Still, other paleoanthropologists say the discovery is not entirely unexpected. There is ample archaeological evidence including tools, habitation sites and fossils that Neanderthals and early modern humans may have coexisted in the Middle East as much as 80,000 years ago, and certainly in Europe 30,000 to 45,000 years ago. What has been missing until now is the genetic evidence.
"The fact that they found it across the board says that the evidence must be very widespread across modern humans," says Erik Trinkaus, an anthropologist at Washington University in St. Louis, Mo., who has long argued that the human fossils he has studied in France, Romania, the Czech Republic and other places show mixed ancestry. "If you can find evidence [of Neanderthals] after 30,000 years of [human] genetic shifting, then it must have been pretty important or prominent then." Trinkaus speculates that the genetic flow between Neanderthals and early modern humans might have been as high as 10% to 20%.
The new finding may prompt a tweaking of the well-known Out of Africa theory, which in its strictest interpretation says a small group of early modern humans left Africa and outcompeted and replaced all other hominids without any interbreeding. The alternate theory, known as multiregionalism, argues that distinct populations of modern humans developed simultaneously around the world and along the same evolutionary lines by swapping genes.

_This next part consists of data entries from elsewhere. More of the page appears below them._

(** * TODOtoNOTION: the reconciliation engine, embedded and verified

    A shallow embedding of the marker extractor ([todoParser.js], [utils.js]),
    the stamper ([todoSync.js], [injectTodoIds]), the push pass
    ([notionTodo.js], [notionDatabase.js]), the pull pass ([todoSync.js],
    [reconcileNotionToCode]), the credentials ([notionCredentials.js],
    [notion.js]), the save handler ([todoSync.js], [syncTodosOnSave]) and
    the listeners of [commandHandler.js], followed by the properties of the
    specification stated against them and by further properties of the
    code, numbered X1 and up.

    JavaScript strings are sequences of UTF-16 code units; a code unit is an
    [N].  A plain object used as a dictionary is the finite map ([gmap]) of
    its own properties when the code only reads and writes it by key, and
    the list of its own properties in the order of their creation
    ([jsobj]) when the code enumerates its keys; a read by key also sees
    the members inherited from [Object.prototype]. *)

From Stdlib Require Import NArith ZArith Ascii Sorted.
From stdpp Require Import gmap strings list fin_maps.

Open Scope N_scope.


(** * Part I. The embedding *)

(** ** Strings *)

Abbreviation jstr := (list N).

Fixpoint lit (s : string) : jstr :=
  match s with
  | EmptyString => []
  | String a r => N_of_ascii a :: lit r
  end.

(** [\s] of a regular expression and the set removed by [trim] and [trimEnd]:
    WhiteSpace and LineTerminator of ECMAScript. *)
Definition is_space (c : N) : bool :=
  (c =? 9) || (c =? 10) || (c =? 11) || (c =? 12) || (c =? 13) || (c =? 32)
  || (c =? 160) || (c =? 5760) || ((8192 <=? c) && (c <=? 8202))
  || (c =? 8232) || (c =? 8233) || (c =? 8239) || (c =? 8287)
  || (c =? 12288) || (c =? 65279).

(** Canonicalisation of the [i] flag (no [u] flag): only ASCII letters fold
    onto ASCII letters. *)
Definition upcase (c : N) : N :=
  if (97 <=? c) && (c <=? 122) then c - 32 else c.

(** [[a-z0-9-]] under the [i] flag. *)
Definition is_tok (c : N) : bool :=
  let u := upcase c in
  ((65 <=? u) && (u <=? 90)) || ((48 <=? u) && (u <=? 57)) || (u =? 45).

Fixpoint span (p : N → bool) (s : jstr) : jstr * jstr :=
  match s with
  | [] => ([], [])
  | c :: r => if p c then let '(a, b) := span p r in (c :: a, b) else ([], s)
  end.

Definition trimStart (s : jstr) : jstr := snd (span is_space s).

Fixpoint trimEnd (s : jstr) : jstr :=
  match s with
  | [] => []
  | c :: r =>
      match trimEnd r with
      | [] => if is_space c then [] else [c]
      | r' => c :: r'
      end
  end.

Definition trim (s : jstr) : jstr := trimEnd (trimStart s).

(** A pattern of upper-case ASCII characters matched at the head of [s]
    under the [i] flag; the rest of [s] on success. *)
Fixpoint ci_prefix (p s : jstr) : option jstr :=
  match p, s with
  | [], _ => Some s
  | a :: p', c :: s' => if upcase c =? a then ci_prefix p' s' else None
  | _ :: _, [] => None
  end.

(** ** utils.js *)

(** [Math.random() * 16 | 0] is drawn from a source [rnd]; the [k]-th draw
    is [rnd k mod 16]. *)
Definition hexdigit (v : N) : N := if v <? 10 then 48 + v else 87 + v.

"What we falsify here is the very hard Out of Africa theory," said Pääbo. "We show that outside Africa there is this 1% to 4% that came from archaic humans. Of course, it's totally possible that archaic forms that we don't know contributed to Africans today. I don't think we should take this as evidence that only people outside Africa have some 'caveman' biology within them."

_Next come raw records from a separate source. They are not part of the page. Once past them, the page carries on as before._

(** * Huffman coding: a shallow embedding of [huffman.py]

    The development follows the Python module top to bottom: the
    [HeapNode] class, the part of the standard [heapq] module the
    program calls, and the methods of [HuffmanCoding].  Python [str]
    values are lists of characters (8-bit ones: the program only
    compares characters and uses them as keys), Python [int] values
    are [Z], a [dict] whose iteration order matters is an association
    list, a [dict] that is only indexed is a [gmap], and the mutable
    fields of the [HuffmanCoding] object are threaded through a state
    and exception monad.  Opening, reading and writing files, and the
    [rstrip] of the text that was read, are left to the caller. *)

From Stdlib Require Import ZArith Ascii String.
From stdpp Require Import gmap strings list fin_maps.

Local Open Scope Z_scope.

(** ** Python values *)

(** A Python [str]: the sequence of its characters. *)
Abbreviation str := (list ascii).

(** String literals, for examples. *)
Definition py (s : string) : str := list_ascii_of_string s.

(** [len(s)] *)
Definition len {A} (s : list A) : Z := Z.of_nat (length s).

(** The exceptions the program can raise.  [SystemExit] is the
    [exit(0)] of [get_byte_array]. *)
Inductive exn : Type :=
  | IndexError
  | KeyError (key : ascii)
  | ValueError
  | SystemExit.

Inductive result (A : Type) : Type :=
  | Ok (a : A)
  | Raise (e : exn).
Arguments Ok {A} a.
Arguments Raise {A} e.

(** Slices.  [s[:e]] for any integer [e]: a negative end counts from
    the end of the string, and is clipped at 0. *)
Definition slice_to {A} (s : list A) (e : Z) : list A :=
  if e <? 0 then take (Z.to_nat (len s + e)) s else take (Z.to_nat e) s.

(** [s[b:]] for [0 <= b]. *)
Definition slice_from {A} (s : list A) (b : Z) : list A := drop (Z.to_nat b) s.

(** [s[b:e]] for [0 <= b <= e]. *)
Definition slice {A} (s : list A) (b e : Z) : list A :=
  take (Z.to_nat (e - b)) (drop (Z.to_nat b) s).

(** A character of a bit-string. *)
Definition bit (c : ascii) : Prop := c = "0"%char ∨ c = "1"%char.

#[global] Instance bit_dec c : Decision (bit c).
Proof. unfold bit. apply _. Defined.

(** [int(s, 2)] on a string of binary digits; any other string is a
    [ValueError] here ([None]).  Python also accepts a sign, a [0b]
    prefix, underscores and surrounding blanks, none of which the
    program ever writes into a bit-string. *)
Definition bit_value (c : ascii) : option Z :=
  if decide (c = "0"%char) then Some 0
  else if decide (c = "1"%char) then Some 1
  else None.

Fixpoint int2_loop (acc : Z) (s : str) : option Z :=
  match s with
  | [] => Some acc
  | c :: s' =>
      match bit_value c with
      | Some d => int2_loop (2 * acc + d) s'
      | None => None
      end
  end.

Definition int2 (s : str) : option Z :=
  match s with
  | [] => None
  | _ => int2_loop 0 s
  end.

(** [bin(n)[2:]] for [0 <= n]: the binary digits, most significant
    first. *)
Fixpoint pos_digits (p : positive) (acc : str) : str :=
  match p with
  | xH => "1"%char :: acc
  | xO p' => pos_digits p' ("0"%char :: acc)
  | xI p' => pos_digits p' ("1"%char :: acc)
  end.

Definition bin_digits (n : Z) : str :=
  match n with
  | Z0 => ["0"%char]
  | Zpos p => pos_digits p []
  | Zneg p => pos_digits p []
  end.

(** [s.rjust(w, '0')] *)
Definition rjust0 (w : nat) (s : str) : str :=
  replicate (w - length s) "0"%char ++ s.

(** ["{0:08b}".format(n)]: zero fill to width 8, the sign first. *)
Definition format_08b (n : Z) : str :=
  match n with
  | Zneg _ => "-"%char :: rjust0 7 (bin_digits n)
  | _ => rjust0 8 (bin_digits n)
  end.

(** ** class HeapNode *)

(** [char] is [None] on a node that is not a leaf; [left] and [right]
    are [None] until [merge_nodes] sets them. *)
#[warnings="-register-all"]
Inductive HeapNode : Type :=
  mkHeapNode (char : option ascii) (freq : Z) (left right : option HeapNode).

Definition char (n : HeapNode) : option ascii :=
  match n with mkHeapNode c _ _ _ => c end.
Definition freq (n : HeapNode) : Z :=
  match n with mkHeapNode _ f _ _ => f end.
Definition left (n : HeapNode) : option HeapNode :=
  match n with mkHeapNode _ _ l _ => l end.
Definition right (n : HeapNode) : option HeapNode :=
  match n with mkHeapNode _ _ _ r => r end.

(** [HeapNode(char, freq)] *)
Definition new_HeapNode (c : option ascii) (f : Z) : HeapNode :=
  mkHeapNode c f None None.

(** [__lt__] *)
Definition HeapNode_lt (a b : HeapNode) : bool := freq a <? freq b.

(** ** The [heapq] functions the program calls

    [heapq] is Python's standard library; the definitions follow its
    reference implementation, which compares items with [<] only.
    A heap is a list read with [heap !! i] and written with
    [<[i := x]> heap].  Every index the functions below read is in
    range when they are entered through [heappush] and [heappop], so
    the [None] branches of the lookups stand for an [IndexError] that
    is never raised; the loops are bounded by a number of iterations
    that they never reach ([_siftdown_loop_fuel], [_siftup_loop_fuel]). *)
Module heapq.
Section heapq.
Context {A : Type} (lt : A → A → bool).

(** The [while pos > startpos] loop of [_siftdown]; [pos] strictly
    decreases, so [pos] iterations are enough. *)
Fixpoint _siftdown_loop (fuel : nat) (heap : list A) (startpos pos : nat)
    (newitem : A) : list A :=
  match fuel with
  | O => <[pos := newitem]> heap
  | S fuel' =>
      if decide (startpos < pos)%nat then
        let parentpos := ((pos - 1) / 2)%nat in
        match heap !! parentpos with
        | Some parent =>
            if lt newitem parent
            then _siftdown_loop fuel' (<[pos := parent]> heap) startpos parentpos newitem
            else <[pos := newitem]> heap
        | None => <[pos := newitem]> heap
        end
      else <[pos := newitem]> heap
  end.

Definition _siftdown (heap : list A) (startpos pos : nat) : list A :=
  match heap !! pos with
  | Some newitem => _siftdown_loop pos heap startpos pos newitem
  | None => heap
  end.

(** The [while childpos < endpos] loop of [_siftup]: returns the
    heap and the position where the hole ends up. *)
Fixpoint _siftup_loop (fuel : nat) (heap : list A) (pos : nat) : list A * nat :=
  match fuel with
  | O => (heap, pos)
  | S fuel' =>
      let endpos := length heap in
      let childpos := (2 * pos + 1)%nat in
      if decide (childpos < endpos)%nat then
        let rightpos := (childpos + 1)%nat in
        let childpos :=
          match heap !! childpos, heap !! rightpos with
          | Some c, Some r => if negb (lt c r) then rightpos else childpos
          | _, _ => childpos
          end in
        match heap !! childpos with
        | Some c => _siftup_loop fuel' (<[pos := c]> heap) childpos
        | None => (heap, pos)
        end
      else (heap, pos)
  end.

Definition _siftup (heap : list A) (pos : nat) : list A :=
  match heap !! pos with
  | Some newitem =>
      let '(heap', pos') := _siftup_loop (length heap) heap pos in
      _siftdown (<[pos' := newitem]> heap') pos pos'
  | None => heap
  end.

(** [heappush(heap, item)] *)
Definition heappush (heap : list A) (item : A) : list A :=
  let heap := heap ++ [item] in
  _siftdown heap 0 (length heap - 1).

(** [heappop(heap)]: [heap.pop()] raises [IndexError] on an empty
    list. *)
Definition heappop (heap : list A) : result (A * list A) :=
  match last heap with
  | None => Raise IndexError
  | Some lastelt =>
      let heap := take (length heap - 1) heap in
      match heap with
      | [] => Ok (lastelt, heap)
      | returnitem :: _ => Ok (returnitem, _siftup (<[0%nat := lastelt]> heap) 0)
      end
  end.
End heapq.
End heapq.

(** ** class HuffmanCoding *)

(** The fields [heap], [codes] and [reverse_mapping] ([path] is only
    used to name files). *)
Record HuffmanCoding : Type := mkHuffmanCoding {
  heap : list HeapNode;
  codes : gmap ascii str;
  reverse_mapping : gmap str ascii
}.

(** [__init__] *)
Definition init : HuffmanCoding :=
  {| heap := []; codes := ∅; reverse_mapping := ∅ |}.

(** A method: it reads and updates the object, and returns or raises. *)
Definition M (A : Type) : Type := HuffmanCoding → result (A * HuffmanCoding).

#[global] Instance M_ret : MRet M := λ A a self, Ok (a, self).
#[global] Instance M_bind : MBind M := λ A B k m self,
  match m self with
  | Ok (a, self') => k a self'
  | Raise e => Raise e
  end.

(** A [dict] in insertion order, as [for key in frequency] visits it. *)
Abbreviation odict := (list (ascii * Z)).

(** [if not character in frequency: frequency[character] = 0] followed
    by [frequency[character] += 1] *)
Fixpoint count_character (character : ascii) (frequency : odict) : odict :=
  match frequency with
  | [] => [(character, 0 + 1)]
  | (k, v) :: frequency' =>
      if decide (k = character) then (k, v + 1) :: frequency'
      else (k, v) :: count_character character frequency'
  end.

Definition make_frequency_dict (text : str) : odict :=
  foldl (λ frequency character, count_character character frequency) [] text.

According to Trinkaus, many paleoanthropologists have long believed that early modern humans and Neanderthals interbred. "People have been saying this for decades," he argues. "The minority position was the position that there was no gene flow. Most people who work with the fossil record support some level of admixture."
Whatever our mixing, it is human uniqueness that has also been revealed by the sequencing. By comparing the Neanderthal genome with those of modern humans, the team identified a small number of genetic changes that were newly evolved in modern humans. Some of the changes may have arisen as a result of genetic drift, but others seem to have been positively selected for meaning they swept through populations rapidly, possibly because they gave us some advantage.

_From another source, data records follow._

(** * ProcessorService (lib/services/processor-service.js)

    A shallow embedding of ESLint's processor service: the helper
    [getBodyWithBOM] and the two methods [preprocessSync] and
    [postprocessSync] of [ProcessorService], over a store of JavaScript
    objects, followed by the properties of the service. *)

From Stdlib Require Import Strings.Byte Strings.Ascii Strings.String DecimalString.
From Stdlib Require DecimalNat.
From stdpp Require Import base numbers list strings.

(** ** JavaScript strings

    A JavaScript string is a sequence of UTF-16 code units; each element
    of a [JsString] is a code unit, a number below 65536. *)

Abbreviation JsString := (list N).

(** The code units of a string literal of the source (ASCII). *)
Definition lit (s : string) : JsString :=
  Ascii.N_of_ascii <$> String.list_ascii_of_string s.

(** U+FEFF, the byte order mark. *)
Definition BOM_CHAR : N := 65279%N.

Module JsStr.

Local Open Scope N_scope.

(** [String(i)] for an array index: its decimal digits. *)
Definition of_index (i : nat) : JsString :=
  lit (NilEmpty.string_of_uint (Nat.to_uint i)).

(** [\d] under the [u] flag: the ASCII digits only. *)
Definition is_digit (c : N) : bool := (48 <=? c) && (c <=? 57).

(** A letter of the pattern under the [i] and [u] flags.  The simple
    case folding of Unicode maps to [l], [i], [n] and [e] only those
    letters and their capitals, so [lower] matches [lower] and
    [lower - 32]. *)
Definition eq_ci (lower c : N) : bool := (c =? lower) || (c =? lower - 32).

Fixpoint skip_digits (s : JsString) : JsString :=
  match s with
  | c :: s' => if is_digit c then skip_digits s' else s
  | [] => []
  end.

(** The match of [/^line \d+:/iu] on [s], if any: the text that follows
    the match.  The pattern is anchored at the start; [\d+] is greedy
    and the character after the digits must be the colon, which is not
    a digit, so no backtracking finds another match. *)
Definition match_line_prefix (s : JsString) : option JsString :=
  match s with
  | l :: i :: n :: e :: sp :: d :: rest =>
      if eq_ci 108 l && eq_ci 105 i && eq_ci 110 n && eq_ci 101 e
         && (sp =? 32) && is_digit d
      then match skip_digits rest with
           | c :: rest' => if c =? 58 then Some rest' else None
           | [] => None
           end
      else None
  | _ => None
  end.

(** [s.replace(/^line \d+:/iu, "")]. *)
Definition replace_line_prefix (s : JsString) : JsString :=
  match match_line_prefix s with
  | Some rest => rest
  | None => s
  end.

(** WhiteSpace and LineTerminator of ECMAScript: what [trim] removes. *)
Definition is_white_space (c : N) : bool :=
  (c =? 9) || (c =? 10) || (c =? 11) || (c =? 12) || (c =? 13)
  || (c =? 32) || (c =? 160) || (c =? 5760)
  || ((8192 <=? c) && (c <=? 8202))
  || (c =? 8232) || (c =? 8233) || (c =? 8239) || (c =? 8287)
  || (c =? 12288) || (c =? 65279).

Fixpoint trim_start (s : JsString) : JsString :=
  match s with
  | c :: s' => if is_white_space c then trim_start s' else s
  | [] => []
  end.

Definition trim_end (s : JsString) : JsString :=
  reverse (trim_start (reverse s)).

(** [s.trim()]. *)
Definition trim (s : JsString) : JsString := trim_end (trim_start s).

(** Removing one leading byte order mark, as a loader does. *)
Definition strip_bom (s : JsString) : JsString :=
  match s with
  | c :: s' => if c =? BOM_CHAR then s' else s
  | [] => []
  end.

(** The lower-case form of an ASCII letter; other code units stay. *)
Definition to_lower (c : N) : N :=
  if (65 <=? c) && (c <=? 90) then c + 32 else c.

(** The pattern in the words of the specification: [s] begins with the
    word [line] in any case, a space, one or more digits and a colon,
    and [rest] is what follows the colon. *)
Definition line_pattern (s rest : JsString) : Prop :=
  ∃ word digits,
    s = word ++ digits ++ 58 :: rest
    ∧ to_lower <$> word = lit "line "
    ∧ digits ≠ []
    ∧ Forall (λ c, is_digit c = true) digits.

End JsStr.
(** The tool invocations, in order. *)
Definition tool_invocations (evs : list event) : list string :=
  flat_map (fun e => match e with
                     | ToolInvoked name => [name]
                     | _ => []
                     end) evs.

(** The lines typed before the first exit command. *)
Fixpoint before_exit (inputs : list string) : list string :=
  match inputs with
  | [] => []
  | user_input :: rest =>
      if is_exit_command user_input then []
      else user_input :: before_exit rest
  end.

End AgentLoop.
Import AgentLoop.

(* ===================================================================== *)
(** * Vocabulary of the statements *)
(* ===================================================================== *)

(** The numbers [0 .. k-1], for properties checked by enumeration. *)
Definition below (k : N) : list N := map N.of_nat (seq 0 (N.to_nat k)).

Definition no_slash (s : string) : bool :=
  all_chars (fun c => negb (Ascii.eqb c "/")) s.

(** A directory prefix: empty, or ending with the separator. *)
Definition is_dir_prefix (d : string) : Prop :=
  d = "" \/ exists d', d = d' ++ "/".

(** The file system after [content] has been written to [path].  Files
    are looked up by the path as it is written: reading the path that
    was written gives the content back, and nothing is said here about
    other spellings of the same file. *)
Definition fs_write (fs : filesystem) (path : string) (content : list byte)
  : filesystem :=
  fun p => if String.eqb p path then Some content else fs p.

Definition empty_fs : filesystem := fun _ => None.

The genes in which some of the changes occurred play a role in cognitive and physical development such as cranial features, skin pigmentation and how we metabolize energy. The study's authors don't yet know what the specific changes signify, but in living people, mutations in some of the genes related to cognitive development contribute to conditions such as Down syndrome, schizophrenia and autism.
Despite the lingering questions, the sequencing of the genome is itself a triumph. "Sequencing ancient human DNA is extremely difficult," says computational biologist Webb Miller, part of a Penn State team that sequenced the genome of a woolly mammoth in 2008 the first such analysis of an extinct animal. (For this achievement, Miller and colleague Stephan Schuster were included among the TIME 100 honorees in 2009.)
While his own work was a technological breakthrough, "what they did was harder," Miller says. "We were working with a frozen sample, so we could get a lot more DNA from the sample. What they did technically was extremely difficult and full of land mines. And I hope they didn't hit any."
Miller adds, "This is a way cool paper. I think it's really fascinating. Some [scientists] will love it, and some of them will hate it. It's great science."
The original version of this article misstated that computational biologist Webb Miller decoded the genome of the 5,300-year-old mummy "Otzi the Iceman."